Stephen Jay Gould, RIP

by Steve Sailer

National Review, June 3, 2002

 

Harvard paleontologist Stephen Jay Gould, the literary world's favorite scientist, has died of lung cancer at the age of 60.

Let us begin by speaking well of Gould the man. A deadly cancer struck him two decades ago; he somehow beat it and went on to do an enormous amount of hard work. He was an authority on West Indian land snails. He wrote dozens of books in a sonorous prose style that struck people of nonscientific inclinations as exactly what a Great Man of Science ought to sound like. Although always an adversary of Creationism, in later life he grew tired of the war of intellectual extermination being fought by extremists on both sides of the religion/science divide, and wisely urged forbearance. His vast energy and mellifluous prose style made him a celebrity. He portrayed himself on "The Simpsons" and sang "Take Me Out to the Ballgame" a capella all the way through as part of Ken Burns's baseball documentary.

Was he a great scientist, though?

Gould was wonderfully ambitious. He marketed himself as the new, improved Charles Darwin for our age of political correctness. Gould's positive contributions to science were more meager than his august reputation among subscribers to The New York Review of Books might suggest, but they should not be wholly overlooked. He gave his Big Idea the majestic name "punctuated equilibria." In simpler terms, what he meant was that evolution doesn't always proceed at uniform rates. This was hardly an original concept (many of his detractors among hard scientists called it "evolution by jerks"), but Gould's vast talent for PR served a useful purpose in reminding us that evolution can sometimes occur at nearly the speed of revolution.

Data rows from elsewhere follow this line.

(* ===== verification/Prelude.v ===== *)
(** * Raptor: a verification of the camera streaming daemons' core

    Raptor is a set of C daemons around shared-memory frame rings.  rvd and rad
    produce video and audio; rsd (RTSP), rsd-555 (RTSP on live555), rwd
    (WebRTC), rhd (HTTP), rsp (RTMP push) and rmr (recording) consume them; ric
    runs the IR-cut filter and LEDs from the exposure rvd reports; rcd and
    raptorctl configure.  The rings and the IPC live in raptor-common, the
    encoder in raptor-hal; neither is in the repository, so frames, readings
    and command answers are inputs of the definitions here.

    ** Files

    - [Prelude]: machine integers ([uwrap]/[swrap]), list and option lemmas, the
      tactics and hint databases everything shares.
    - [Ring]: circular arrays ([window]) and the C heap (live and wrongly freed
      blocks), used by every queue.
    - [Gate]: decodable reference chains; the class [GatedQueue], which states
      what a per-client queue promises the reader and sender around it, and the
      composition theorem proved against that class.
    - [RsdSendq], [RsdReader]: rsd/rsd_sendq.c, the client step of
      rsd/rsd_ring_reader.c and rsd/rsd_idr_recovery.h.
    - [RwdSendq]: rwd/rwd_sendq.c and the client steps of rwd/rwd_media.c; an
      instance of [GatedQueue].
    - [Rsd555Queue]: rsd-555/rsd555_queue.c and the publishing of
      rsd555_reader.c, with the store of shared refcounted frames; an instance
      of [GatedQueue].
    - [RicState], [RicPhoto], [RicDaynight], [RicProps]: ric/ric_daynight.c and
      ric/ric_photo.c; state and outputs, the photo trigger, the exposure poll,
      and their invariants.
    - [Mux], [MuxProps], [MuxRoundtrip], [MuxHeader]: rmr/rmr_mux.c, a reference
      reader of ISO base media files, and the round trips through it.
    - [Nal]: rmr/rmr_nal.c.  [Prebuf]: rmr/rmr_prebuf.c.  [Timelapse]:
      rmr/rmr_timelapse.c and its driver in rmr_main.c.
    - [AuthRate]: rhd/rhd_authrate.c.  [Pacer]: rwd/rwd_pacer.c.  [G711]: the
      mu-law and A-law code of six daemons.  [RadClock]: rad/rad_clock.c.
      [RingSize]: rvd/rvd_ring_size.c.
    - [Rtmp], [RtmpUrl], [RspAudio], [RspPush]: rsp/rsp_rtmp.c over a scripted
      socket, the URL parsers, rsp/rsp_audio.c and the push loop of
      rsp/rsp_main.c.  [RtmpProps] holds a reference RTMP receiver and what the
      writers put on the wire, [RtmpSession] the theorems about what a server
      receives, [RtmpReader] those about what the client reads.
    - [Sign], [SignProps], [SignedRec]: rmr/rmr_sign.c, the file writer and the
      segment operations of rmr/rmr_main.c, and rverify/rverify.c; the theorems
      about the verifier alone, then about recorder and verifier together.
    - [RcdGuard], [RcdGuardProps]: rcd/rcd_guard.c with the parts of
      rcd_config.c, rcd_apply.c and rcd_schema.c it works with.  What a settings
      store promises is the record of laws [provider_laws]; the theorems about
      the guard are proved against it.
    - [RwdIce], [RwdIceProps], [RwdIceSession]: rwd/rwd_ice.c, the datagram
      dispatch and the credentials of rwd_main.c and the client slots of
      rwd_signaling.c; the STUN messages against a reference reader, then
      sessions over any run of the server.
    - [RmrStorage]: rmr/rmr_storage.c.  [RmrRecord]: the start, the loop and the
      control commands of rmr/rmr_main.c; a file is the list of calls made on
      its muxer.  [RmrRecordProps], [RmrDecodable], [RmrAudio], [RmrClips]: the
      shape of segments, their frames against the ring's, the audio times and
      the motion clips.  [RmrReplay] runs those calls on the muxer of [Mux].
    - [RmdMotion]: rmd/rmd_main.c and rmd_actions.c, whose commands go to the
      control handler of [RmrRecord].
    - [RfsAnnexb]: rfs/rfs_annexb.c.  [RfsSps] compares its parameter-set parsers
      with the syntax of the two standards, [RfsScan] is about frames and display
      order.  [RfsMp4], [RfsMp4Props]: rfs/rfs_mp4.c, the other end of [Nal] and
      [Mux].  [RfsPlay]: the set-up, commands and main loop of rfs/rfs_main.c.
    - [RodDraw]: rod/rod_render.c on byte buffers.  [RodReceipt]:
      rod/rod_receipt.c.  [RodTemplate]: rod/rod_template.c.  [RodElem]:
      rod/rod_elem.c; [RodPool] its font pools and buffers.  [RodCtrl]:
      rod/rod_ctrl.c and the render tick of rod_main.c; [RodProps] what every
      command keeps.  [RodStart]: rod/rod_config.c and the head of main, and
      the states the daemon reaches.  [RodFaults]: places, and two faults.
    - [RvdOsd]: rvd/rvd_osd.c and the overlay commands of rvd_ctrl.c, the other
      end of [RodElem]'s buffers.  [RvdOsdProps]: what the overlay owns, kept by
      every operation.  [RvdOsdRun]: the theorems, and restarts gone wrong.

    ** How the code is modelled

    A struct is a record, an enum an inductive type, a function one definition
    that takes and returns the state it mutates.  Unsigned integers are [Z]
    wrapped to their width where the C wraps; signed ones carry range
    hypotheses or an explicit division that truncates.  [malloc]'s verdict is
    an argument; [free] is checked against the set of live blocks.  Threads are
    sequences of steps: every critical section is one step, and a theorem about
    "any run" quantifies over all interleavings of them.  Where a C object is
    shared (the frames of rsd-555, the write callback of rmr), the model has
    the shared store.

    ** What the theorems show

    - Streaming: whatever is dropped, a client's decoder never meets a frame
      whose reference it was not given ([rsd_stream_decodable],
      [rwd_stream_decodable], [rsd555_stream_decodable]); the queues refine
      abstract bounded queues and own their memory; IDR requests are rate
      limited; timestamps advance.
    - Day/night control: the rails follow the mode; failed day verifications
      back off; baselines settle within a bound; two defects of the photo
      trigger and of the probe mark.
    - Recording: fragments and headers read back as what was fed; NAL
      conversion keeps exactly the units it should; the pre-buffer replays
      recent frames intact and starts clips on keyframes; timelapse files lie
      on their playback grid.
    - The recording loop: from the daemon's start, every segment decodes
      ([rmr_segments_decodable]), is cut into small keyframe-led fragments, is
      taken by the muxer whole ([rmr_no_sample_refused]), and a rotation loses
      nothing; audio times increase; the storage never lands on the root file
      system and the limit deletes the oldest days only; a clip repeats the
      frame that triggered it and its continuation starts anywhere.
    - Motion: the recorder is on exactly while there is motion and for the
      quiet time after it ([rmd_records_while_wanted]); a lost command is not
      repeated.
    - The file source: parameter sets are read as the standards define them;
      frames tile a file, slice by slice; display positions are a permutation;
      a recording of rmr is played back as recorded ([rfs_replays_recording]);
      whole passes, times that do not go back; and what a forged length, a seek
      or a file without video do.
    - The overlay: drawing stays in its buffer and its glyph boxes; outlines and
      shrunk logos are exact; a receipt shows the newest lines and a template
      expands as written; in every reachable state each font context is counted
      once per element drawing with it and no place is drawn on twice
      ([rod_registry_invariant]); a failed font change, a hidden receipt, a
      missing glyph and a receipt's background go wrong.
    - Its regions in rvd: every region and mapping made is given back or held by
      one entry of the tables and never touched afterwards
      ([rvd_osd_handles_owned]); copies stay in their buffers while there is
      memory; regions stay inside the frame; a restart uncovers a stream in
      privacy and can leak regions to the overlay thread's scan.
    - WebRTC sessions: a datagram reaches a session only from a source that
      proved the session's password ([rwd_media_from_proven_sources]); responses
      read back; slots stay consistent; failed randomness opens a session.
    - Pushing: everything an RTMP session writes is decoded by the reference
      receiver as the calls made, whatever the socket's partial writes
      ([rtmp_session_received]); the push loop keeps configurations and key
      frames in order on every live connection ([rsp_push_configured_first]);
      the transcoder loses no sample; four ways in which the client and a
      standard server part company.
    - Signing: a file rverify accepts is a prefix of one recording of the device
      ([rverify_tamper_evident]); every recording, cut anywhere, is accepted
      ([rmr_signed_segment_verifies]); the mark of a clean close is not signed.
    - Configuration: an unconfirmed experiment is undone
      ([rcd_guard_undoes_experiment]), retrying a revert ends, a restart goes on
      where it was; two ways in which an unconfirmed value stays in force.
    - Limits: the password limiter's ceiling and back-off, the pacer's
      conformance, the audio clock's continuity, ring sizes, G.711 accuracy and
      the polarity defect of the A-law encoder.

    ** Bounds and fuel

    Loops over data recurse on the data.  Scanners whose C loop runs on an
    index ([Nal], [Prebuf]) take fuel equal to the number of bytes or slots
    left; every iteration consumes at least one, and the theorems are stated
    about the functions with that fuel, so running out never shows.  The box
    reader of [MuxProps] takes the length of its input as fuel for the same
    reason.  In [Rtmp] the socket is a script of answers: the writer recurses on
    the script, [recv_loop] takes the number of bytes asked for, the response
    reader one more than the bytes that will ever arrive (each round reads at
    least one), the reference receiver the length of its input.  [feed_loop] of
    [RspAudio] takes the number of samples, since every round consumes one.
    rverify's walk takes the length of the file; a box is at least eight bytes.
    The scans of [RfsAnnexb] take the length of the file, every round passing a
    start code; the conversion of [RfsMp4] a quarter of the buffer's size, every
    round writing a start code (and [rfs_conversion_ends] shows it is enough).
    The STUN attribute walk takes the length of the message, four bytes or more
    a round; the search for an existing ancestor in [RmrStorage] one more than
    the length of the path, which every round shortens.

    ** Not modelled

    The HAL-bound video pipeline (rvd, but for its overlay), codecs in external libraries (AAC,
    Opus), TLS, SRTP, RTP, SDP and HTTP plumbing, JSON, the C++ glue to live555,
    the command-line tools, and of rod the shut-down, the detection boxes and
    the reopening of a receipt's input.  Locks are taken to exclude;
    weak memory and signals are outside the model. *)

From stdpp Require Export base numbers option list.
From stdpp Require Import gmap list.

It's important, though, to distinguish between Gould's helpful contributions to understanding the evolution of ancient fossils and his furious opposition to scientifically studying the impact of evolution upon living humans. In the great debates that shaped today's science of human nature, Gould was consistently on the side of negativism and obscurantism. He relentlessly sallied forth with Neo-Lysenkoist attacks on sociobiologists, evolutionary psychologists, and psychometricians. While Creationists attack the Darwinian theory of what animals evolved from, Gould railed against Darwinian explanations of what humans evolved to. Raised by his father as a Marxist, Gould hated the possibility that evolution had shaped human nature beyond the powers of social engineers to alter. He especially loathed the concept that humans varied genetically. Yet, he was never able to construct a theory of his own that made more accurate predictions about contemporary humanity.

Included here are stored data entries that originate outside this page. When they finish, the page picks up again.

(** A block allocated and then given back leaves the queue as it was. *)
Lemma sq_alloc_free_owned q h bytes :
  sq_owned q h ->
  let h' := heap_free (Some (fst (heap_alloc bytes h))) (snd (heap_alloc bytes h)) in
  sq_owned q h' /\ sq_abs q h' = sq_abs q h /\ sq_foreign q h' = sq_foreign q h.
Proof.
  intros (Hwf & Hd & Ho). destruct (owned_alloc bytes _ _ Ho) as (Ho1 & Hf1 & _ & Hk1).
  destruct (owned_free_1 _ _ _ Ho1) as (Ho2 & Hf2 & Hk2).
  cbv zeta. split; [done|]. split.
  - apply sq_frames_ext. intros p Hp. rewrite Hk2, Hk1; done.
  - unfold sq_foreign. by rewrite Hf2, Hf1.
Qed.

(** The release of every queued video entry. *)
Lemma sq_drop_owned q q' h p :
  Forall (fun e => is_Some (se_data e)) (sq_view q) ->
  owned (p :: sq_ptrs (sq_view q)) h ->
  sq_wf q' -> sq_view q' = audio_of (sq_view q) ->
  let h' := heap_free (Some p)
    (fold_left (fun h e => heap_free (se_data e) h) (video_of (sq_view q)) h) in
  sq_owned q' h' /\
  sq_abs q' h' = filter (fun f => Is_true (frame_is_audio f)) (sq_abs q h) /\
  sq_foreign q' h' = foreign (p :: sq_ptrs (sq_view q)) h.
Proof.
  intros Hd Ho Hwf' Hv. cbv zeta.
  assert (Hdv : Forall (fun e => is_Some (se_data e)) (video_of (sq_view q)))
    by (by apply Forall_filter_sub).
  assert (Hda : Forall (fun e => is_Some (se_data e)) (audio_of (sq_view q)))
    by (by apply Forall_filter_sub).
  rewrite sq_frees by done.
  set (V := sq_ptrs (video_of (sq_view q))). set (A := sq_ptrs (audio_of (sq_view q))).
  assert (Hperm : p :: sq_ptrs (sq_view q) ≡ₚ V ++ (p :: A)).
  { rewrite <- Permutation_middle. constructor. unfold V, A.
    rewrite <- sq_ptrs_app. apply omap_Permutation, sq_split_perm. }
  rewrite Hperm in Ho. rewrite (foreign_perm _ _ _ Hperm).
  destruct (owned_free_all _ _ _ Ho) as (Ho1 & Hf1 & Hk1).
  destruct (owned_free_1 _ _ _ Ho1) as (Ho2 & Hf2 & Hk2).
  split; [|split].
  - split; [done|]. by rewrite Hv.
  - unfold sq_abs. rewrite Hv, <- sq_audio_frames. apply sq_frames_ext.
    intros r Hr. rewrite Hk2 by done. apply Hk1. by right.
  - unfold sq_foreign. rewrite Hv. fold A. by rewrite Hf2, Hf1.
Qed.

Lemma sq_abs_length q h : length (sq_abs q h) = sq_count q.
Proof. unfold sq_abs. by rewrite length_fmap, sq_view_length. Qed.

(** A queue whose entries and indices agree denotes the same sequence; the
    counters and the shutdown flag play no part in it. *)
Lemma sq_owned_same q q' h :
  (sq_entries q', sq_head q', sq_tail q', sq_count q') =
  (sq_entries q, sq_head q, sq_tail q, sq_count q) ->
  sq_owned q h -> sq_owned q' h /\ sq_abs q' h = sq_abs q h /\ sq_foreign q' h = sq_foreign q h.
Proof.
  intros E. injection E as E1 E2 E3 E4.
  unfold sq_owned, sq_wf, sq_abs, sq_foreign, sq_view. rewrite E1, E2, E3, E4. done.
Qed.

Lemma sq_push_video_ok alloc_ok q h data rtp_ts capture_us sei is_h265 :
  sq_owned q h ->
  let f := mk_rsd_frame (sendq_video_copy data sei is_h265)
             (u32 (Z.of_nat (length data) + Z.of_nat (length sei)))
             rtp_ts capture_us RSD_FRAME_VIDEO 0 in
  let '(r, q', h') := rsd_sendq_push_video alloc_ok q h data rtp_ts capture_us sei is_h265 in
  sq_owned q' h' /\
  (r, sq_abs q' h') = spec_push_video (alloc_ok && negb (sq_shutdown q)) (sq_abs q h) f /\
  sq_foreign q' h' = sq_foreign q h.
Proof.
  intros Ho f. unfold rsd_sendq_push_video, spec_push_video.
  destruct alloc_ok; [|done]. cbn [negb andb].
  rewrite sq_abs_length. rewrite (surjective_pairing (heap_alloc _ h)).
  destruct (sq_shutdown q).
  { destruct (sq_alloc_free_owned q h (sendq_video_copy data sei is_h265) Ho) as (? & Ha & ?).
    by rewrite Ha. }
  cbn [negb]. pose proof Ho as (Hwf & Hd & Hown).
  destruct (owned_alloc (sendq_video_copy data sei is_h265) _ _ Hown) as (Ho1 & Hf1 & Hb1 & Hk1).
  set (p := fst (heap_alloc _ h)) in *. set (h1 := snd (heap_alloc _ h)) in *.
  assert (Habs1 : sq_abs q h1 = sq_abs q h) by (by apply sq_frames_ext).
  cbv beta iota zeta.
  destruct (RSD_SENDQ_SLOTS <=? sq_count q)%nat eqn:Hfull.
  - match goal with |- context [sendq_drop_video_locked ?x h1] =>
      destruct (sq_drop_video_spec x h1 Hwf) as (q' & -> & Hwf' & Hv' & _) end.
    destruct (sq_drop_owned q q' h1 p Hd Ho1 Hwf' Hv') as (Ho2 & Ha2 & Hf2).
    edestruct (sq_owned_same q' (q' <| sq_drop_video := u32 (sq_drop_video q' + 1) |>))
      as (Ho3 & Ha3 & Hf3); [done|exact Ho2|].
    split; [exact Ho3|]. split.
    + f_equal. etransitivity; [exact Ha3|]. rewrite Ha2. by rewrite Habs1.
    + etransitivity; [exact Hf3|]. rewrite Hf2. exact Hf1.
  - apply Nat.leb_gt in Hfull.
    set (slot := (sq_entries q !!! sq_head q) <| se_data := Some p |> <| se_len := _ |>
       <| se_rtp_ts := _ |> <| se_capture_us := _ |> <| se_type := _ |> <| se_codec := _ |>).
    destruct (sq_put_owned q h1 slot p Hwf Hfull Hd eq_refl Ho1) as (Ho2 & Ha2 & Hf2).
    split; [done|]. split.
    + rewrite Ha2, Habs1. do 3 f_equal. unfold sq_frame, f. f_equal.
      change (default [] (h_live h1 !! p) = sendq_video_copy data sei is_h265). by rewrite Hb1.
    + by rewrite Hf2.
Qed.

(** C2: on a well formed queue rsd_sendq_push_video is exactly the policy its
    comments state.  A failed allocation or a shut-down queue refuses the frame
    and changes nothing; a full queue discards every queued video frame and the
    incoming one while all queued audio stays, in order, payloads intact;
    otherwise the frame (its SEI spliced in) is appended.  In every case the
    queue's invariant holds again and the set of live blocks outside the queue
    is unchanged: nothing leaks and nothing is freed twice. *)
Theorem rsd_push_video_refines alloc_ok q h data rtp_ts capture_us sei is_h265 :
  sq_owned q h ->
  let f := mk_rsd_frame (sendq_video_copy data sei is_h265)
             (u32 (Z.of_nat (length data) + Z.of_nat (length sei)))
             rtp_ts capture_us RSD_FRAME_VIDEO 0 in
  let '(r, q', h') := rsd_sendq_push_video alloc_ok q h data rtp_ts capture_us sei is_h265 in
  sq_owned q' h' /\
  (r, sq_abs q' h') = spec_push_video (alloc_ok && negb (sq_shutdown q)) (sq_abs q h) f /\
  sq_foreign q' h' = sq_foreign q h.
Proof. exact (sq_push_video_ok alloc_ok q h data rtp_ts capture_us sei is_h265). Qed.

(** Writing the audio slot appends the chunk. *)
Lemma sq_push_slot_owned q h p codec data len rtp_ts capture_us :
  sq_wf q -> (sq_count q < RSD_SENDQ_SLOTS)%nat ->
  Forall (fun e => is_Some (se_data e)) (sq_view q) ->
  owned (p :: sq_ptrs (sq_view q)) h -> h_live h !! p = Some data ->
  let q' := sq_push_audio_slot q p codec len rtp_ts capture_us in
  sq_owned q' h /\
  sq_abs q' h = sq_abs q h ++ [mk_rsd_frame data len rtp_ts capture_us RSD_FRAME_AUDIO codec] /\
  sq_foreign q' h = foreign (p :: sq_ptrs (sq_view q)) h.
Proof.
  intros Hwf Hc Hd Ho Hb. cbv zeta. unfold sq_push_audio_slot.
  match goal with |- context [sq_put q ?e] =>
    destruct (sq_put_owned q h e p Hwf Hc Hd eq_refl Ho) as (Ho2 & Ha2 & Hf2) end.
  split; [done|]. split; [|done]. rewrite Ha2. do 2 f_equal. unfold sq_frame. f_equal.
  change (default [] (h_live h !! p) = data). by rewrite Hb.
Qed.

Gould's most famous and influential book was The Mismeasure of Man, which exemplified his trademark combination of antiquarianism and guilt by association in the service of character assassination. In it, he attempted to destroy the modern science of IQ by recounting the stumblings of 19th-century researchers working before the IQ test was even invented. Of course, that line of attack makes as much sense as trying to discredit modern astronomy by writing a book revealing that ancient astronomers thought the sun went around the Earth.

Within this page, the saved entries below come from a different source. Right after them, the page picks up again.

(** ** The queue keeps the promise of a gated queue *)

(** What a decoder sees of a frame. *)
Definition rf_pay (f : rwd_frame) : list Z * bool := (rf_bytes f, rf_key f).

Definition rwd_live_frames (q : rwd_sendq) (h : heap) : list (list Z * bool) :=
  if rq_shutdown q then [] else rf_pay <$> rq_abs q h.

Definition rwd_push_rel (s : rwd_sendq * heap) (f : list Z * bool) (s' : rwd_sendq * heap) : Prop :=
  exists ok ts cap enq r,
    rwd_sendq_push ok (fst s) (snd s) (fst f) ts cap enq (snd f) = (r, fst s', snd s').

Definition rwd_pop_rel (s : rwd_sendq * heap) (f : list Z * bool) (s' : rwd_sendq * heap) : Prop :=
  snd s' = snd s /\
  exists e, rwd_sendq_pop (fst s) = PopEntry e (fst s') /\ f = rf_pay (rq_frame (snd s) e).

(** The memory of others changes, or a send is accounted. *)
Definition rwd_env_rel (s s' : rwd_sendq * heap) : Prop :=
  (fst s' = fst s /\ heap_wf (snd s') /\
   forall p, p ∈ rq_ptrs (rq_view (fst s)) -> h_live (snd s') !! p = h_live (snd s) !! p) \/
  (snd s' = snd s /\ exists e t0 t1 ok, fst s' = rwd_sendq_note_send (fst s) e t0 t1 ok).

(** The part of the queue the accounting does not touch. *)
Definition rq_ring (q : rwd_sendq) :=
  (rq_entries q, rq_head q, rq_tail q, rq_count q, rq_shutdown q, rq_needs_keyframe q).

Lemma note_ring q :
  (forall v, rq_ring (note_frame_bytes v q) = rq_ring q) /\
  (forall v, rq_ring (note_queue_us v q) = rq_ring q) /\
  (forall v, rq_ring (note_send_us v q) = rq_ring q) /\
  (forall v, rq_ring (note_capture_to_send_us v q) = rq_ring q) /\
  (forall ok v, rq_ring (note_result ok v q) = rq_ring q).
Proof.
  split_and!; intros; unfold note_frame_bytes, note_queue_us, note_send_us,
    note_capture_to_send_us, note_result; case_match; done.
Qed.

Lemma rwd_note_send_ring q e t0 t1 ok :
  rq_ring (rwd_sendq_note_send q e t0 t1 ok) = rq_ring q.
Proof.
  unfold rwd_sendq_note_send. cbv zeta.
  etransitivity; [apply note_ring|]. etransitivity; [apply note_ring|].
  etransitivity; [apply note_ring|]. etransitivity; apply note_ring.
Qed.

Lemma rwd_env_ok q h q' h' :
  rq_owned q h -> rwd_env_rel (q, h) (q', h') ->
  rq_owned q' h' /\ rq_view q' = rq_view q /\ rq_abs q' h' = rq_abs q h /\
  rq_shutdown q' = rq_shutdown q /\ rq_needs_keyframe q' = rq_needs_keyframe q.
Proof.
  intros Ho [(Hq & Hw & Hk)|(Hh & e & t0 & t1 & ok & Hq)]; simpl in *; subst.
  - destruct Ho as (Hwf & Hd & _ & Hnd & Hl). split_and!; try done; [|by apply rq_frames_ext].
    split_and!; try done. split_and!; try done. apply list.Forall_forall. intros p Hp.
    rewrite Hk by done. by apply (proj1 (list.Forall_forall _ _) Hl).
  - injection (rwd_note_send_ring q e t0 t1 ok) as H1 H2 H3 H4 H5 H6.
    destruct (rq_owned_same q _ h H1 H2 H3 H4) as [Hv Ho'].
    split_and!; auto. unfold rq_abs. by rewrite Hv.
Qed.

#[export, program] Instance rwd_gated : GatedQueue (rwd_sendq * heap) (list Z * bool) := {|
  gq_key := snd;
  gq_inv s := rq_owned (fst s) (snd s);
  gq_closed s := rq_needs_keyframe (fst s) || rq_shutdown (fst s);
  gq_frames s := rwd_live_frames (fst s) (snd s);
  gq_push := rwd_push_rel;
  gq_pop := rwd_pop_rel;
  gq_fail s s' := rwd_sendq_fail (fst s) (snd s) = s';
  gq_shut s s' := s' = (rwd_sendq_shutdown (fst s), snd s);
  gq_env := rwd_env_rel
|}.
Next Obligation.
  intros [q h] f [q' h'] Ho (ok & ts & cap & enq & r & E). simpl in *.
  pose proof (rwd_push_ok ok q h (fst f) ts cap enq (snd f) Ho) as Hp. rewrite E in Hp.
  destruct Hp as (Ho' & _ & Hs & Hspec). split; [done|]. unfold rwd_live_frames. rewrite Hs.
  unfold spec_rwd_push in Hspec. destruct (rq_shutdown q).
  { rewrite !orb_true_r. apply push_refused. auto. }
  destruct ok; cbn [negb rf_key] in Hspec.
  2:{ injection Hspec as _ -> ->. apply push_refused. auto. }
  destruct (rq_needs_keyframe q && negb (snd f)) eqn:Hn.
  { injection Hspec as _ Hn' ->. bool_to_prop. rewrite Hn', orb_false_r.
    destruct (rq_needs_keyframe q); [|naive_solver]. apply push_refused. auto. }
  destruct (RWD_SENDQ_SLOTS <=? _)%nat; injection Hspec as _ -> ->.
  { apply push_refused. auto. }
  rewrite fmap_app. simpl. rewrite !orb_false_r.
  replace (rf_pay (mk_rwd_frame f.1 (u32 (Z.of_nat (length f.1))) ts cap enq f.2)) with f by (by destruct f).
  eapply (push_accepted _ _ _ _ []); [|done|by left].
  destruct (rq_needs_keyframe q), (snd f); auto.
Qed.
Next Obligation.
  intros [q h] f [q' h'] Ho (Hh & e & Hp & ->). simpl in *. subst h'.
  destruct (rwd_pop_ok q h e q' Ho Hp) as (Ho' & Ha & Hs & Hs' & Hn & _).
  split; [done|]. unfold rwd_live_frames. by rewrite Hs, Hs', Hn, Ha.
Qed.
Next Obligation.
  intros [q h] [q' h'] Ho E. simpl in *. pose proof (rwd_fail_ok q h Ho) as Hf. rewrite E in Hf.
  destruct Hf as (Ho' & _ & Hs & Hx). split; [done|]. unfold rwd_live_frames. rewrite Hs.
  destruct (rq_shutdown q); [by rewrite orb_true_r|]. by injection Hx as -> ->.
Qed.
Next Obligation.
  intros [q h] [q' h'] Ho E. simpl in *. injection E as -> ->. split; [done|].
  unfold rwd_live_frames. simpl. by rewrite orb_true_r.
Qed.
Next Obligation.
  intros [q h] [q' h'] Ho E. simpl in *.
  destruct (rwd_env_ok q h q' h' Ho E) as (Ho' & _ & Ha & Hs & Hn).
  unfold rwd_live_frames. by rewrite Ha, Hs, Hn.
Qed.

(** ** The reader, the queue and the send thread of one client *)

Section client_system.
(** The ring frames of the client's stream: bytes, keyframe flag. *)
Variable stream : nat -> list Z * bool.

Record rwd_sys := mk_rwd_sys {
  ws_next : nat;
  ws_client : rwd_client;
  ws_heap : heap;
  ws_inflight : option (rwd_sendq_entry * rwd_frame);  (* entry, and the frame popped *)
  ws_sent : list rwd_frame
}.

Inductive rwd_step : rwd_sys -> rwd_sys -> Prop :=
  | rwd_step_frame n c h fl sent ok ts cap now idr c' h' :
      rwd_client_video_frame ok (fst (stream n)) ts cap now (snd (stream n)) c h = (idr, c', h') ->
      rwd_step (mk_rwd_sys n c h fl sent) (mk_rwd_sys (S n) c' h' fl sent)
  | rwd_step_lost n c h fl sent n' :
      (* the reader fell behind or overflowed: frames [n..n'-1] are never seen *)
      (n <= n')%nat -> rc_sending c = true ->
      rwd_step (mk_rwd_sys n c h fl sent)
               (mk_rwd_sys n' (c <| rc_waiting_keyframe := true |>) h fl sent)
  | rwd_step_pop n c h sent e q' :
      rwd_sendq_pop (rc_sendq c) = PopEntry e q' ->
      rwd_step (mk_rwd_sys n c h None sent)
               (mk_rwd_sys n (c <| rc_sendq := q' |>) h (Some (e, rq_frame h e)) sent)
  | rwd_step_send n c h sent e f t0 t1 res c' h' :
      (* rwd_send_video_frame returns 0 or -1 *)
      res = 0 \/ res = -1 ->
      rwd_client_send_step c e t0 t1 res h = (c', h') ->
      rwd_step (mk_rwd_sys n c h (Some (e, f)) sent)
               (mk_rwd_sys n c' h' None (if rc_sending c && (res =? 0) then sent ++ [f] else sent))
  | rwd_step_stop n c h fl sent :
      rwd_step (mk_rwd_sys n c h fl sent)
               (mk_rwd_sys n (c <| rc_sending := false |>) h fl sent)
  | rwd_step_shutdown n c h fl sent :
      rwd_step (mk_rwd_sys n c h fl sent)
               (mk_rwd_sys n (c <| rc_sendq := rwd_sendq_shutdown (rc_sendq c) |>) h fl sent).

Definition fl_frames (fl : option (rwd_sendq_entry * rwd_frame)) : list (list Z * bool) :=
  match fl with Some (_, f) => [rf_pay f] | None => [] end.

(** The invariant: the queue owns its memory, the block being sent is the send
    thread's, everything sent decodes, and while the client is sending the
    whole is a gated system. *)
Definition rwd_inv (s : rwd_sys) : Prop :=
  let c := ws_client s in let q := rc_sendq c in let h := ws_heap s in
  rq_owned q h /\
  (forall e f, ws_inflight s = Some (e, f) -> exists p, re_data e = Some p /\ p ∈ rq_foreign q h) /\
  (exists ns, stream <$> ns = rf_pay <$> ws_sent s /\ decodable (gate_key stream) ns) /\
  (rc_sending c = true -> rc_send_thread_started c = true) /\
  (rc_sending c = true ->
   gate_inv stream (mk_gate_sys (ws_next s) (rc_waiting_keyframe c) (q, h)
                      (fl_frames (ws_inflight s)) (rf_pay <$> ws_sent s))).

Lemma gate_sent_decodable s :
  gate_inv stream s -> exists ns, stream <$> ns = gs_sent s /\ decodable (gate_key stream) ns.
Proof.
  intros (_ & ns & Hns & Hd & _). apply stream_split in Hns as (n1 & n2 & -> & H1 & _).
  exists n1. split; [done|]. by eapply decodable_app_l.
Qed.

(** Freeing the block in flight is nobody's business in the queue. *)
Lemma rq_free_foreign q h p :
  rq_owned q h -> p ∈ rq_foreign q h -> rwd_env_rel (q, h) (q, heap_free (Some p) h).
Proof.
  intros (_ & _ & Hw & _) Hp. unfold rq_foreign, foreign in Hp.
  apply elem_of_difference in Hp as [Hp Hn]. apply elem_of_dom in Hp.
  left. simpl. split; [done|]. split; [by apply heap_free_wf|].
  intros x Hx. unfold heap_free. destruct Hp as [v ->]. simpl. apply lookup_delete_ne.
  intros <-. apply Hn. by apply elem_of_list_to_set.
Qed.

By the last decade of his life, Gould's moment had passed. His theories on human nature had proven sterile. The shy, little-known William D. Hamilton's rigorous version of Darwinism had triumphed. The bright young women on campus were flocking to evolutionary psychology, a field that the old leftist found deeply suspicious. Although Gould's slanders had slowed the scientific study of intelligence by helping starve it of funding, it continued to advance.

The more generous of Gould's many enemies preferred to look on the bright side of Gould's ferocious onslaughts on themselves. Edward O. Wilson, author of Sociobiology, wrote that he was appreciative of having such a formidable opponent. In fact, during his late forties, Wilson taught himself to write like a literary intellectual precisely so he could match Gould's appeal to nonscientists.

The science-fiction novelist and polymath Jerry Pournelle debated Gould in his prime. After Gould's death this week, Pournelle summed up, "I think Gould's legacy left the House of Intellect stronger particularly where he was wrong, because he made his opponents rethink their positions and sharpen their concepts. He did that for me, and for that I will always be grateful. Requiem aeternam dona eis, Domine. Lux perpetua luceat eis."

P.S. Jerry's Latin translates as follows: "Give them eternal rest, Lord. Let light perpetual shine on them."

 

Steve Sailer (www.iSteve.com) is a columnist for VDARE.com and the film critic for The American Conservative.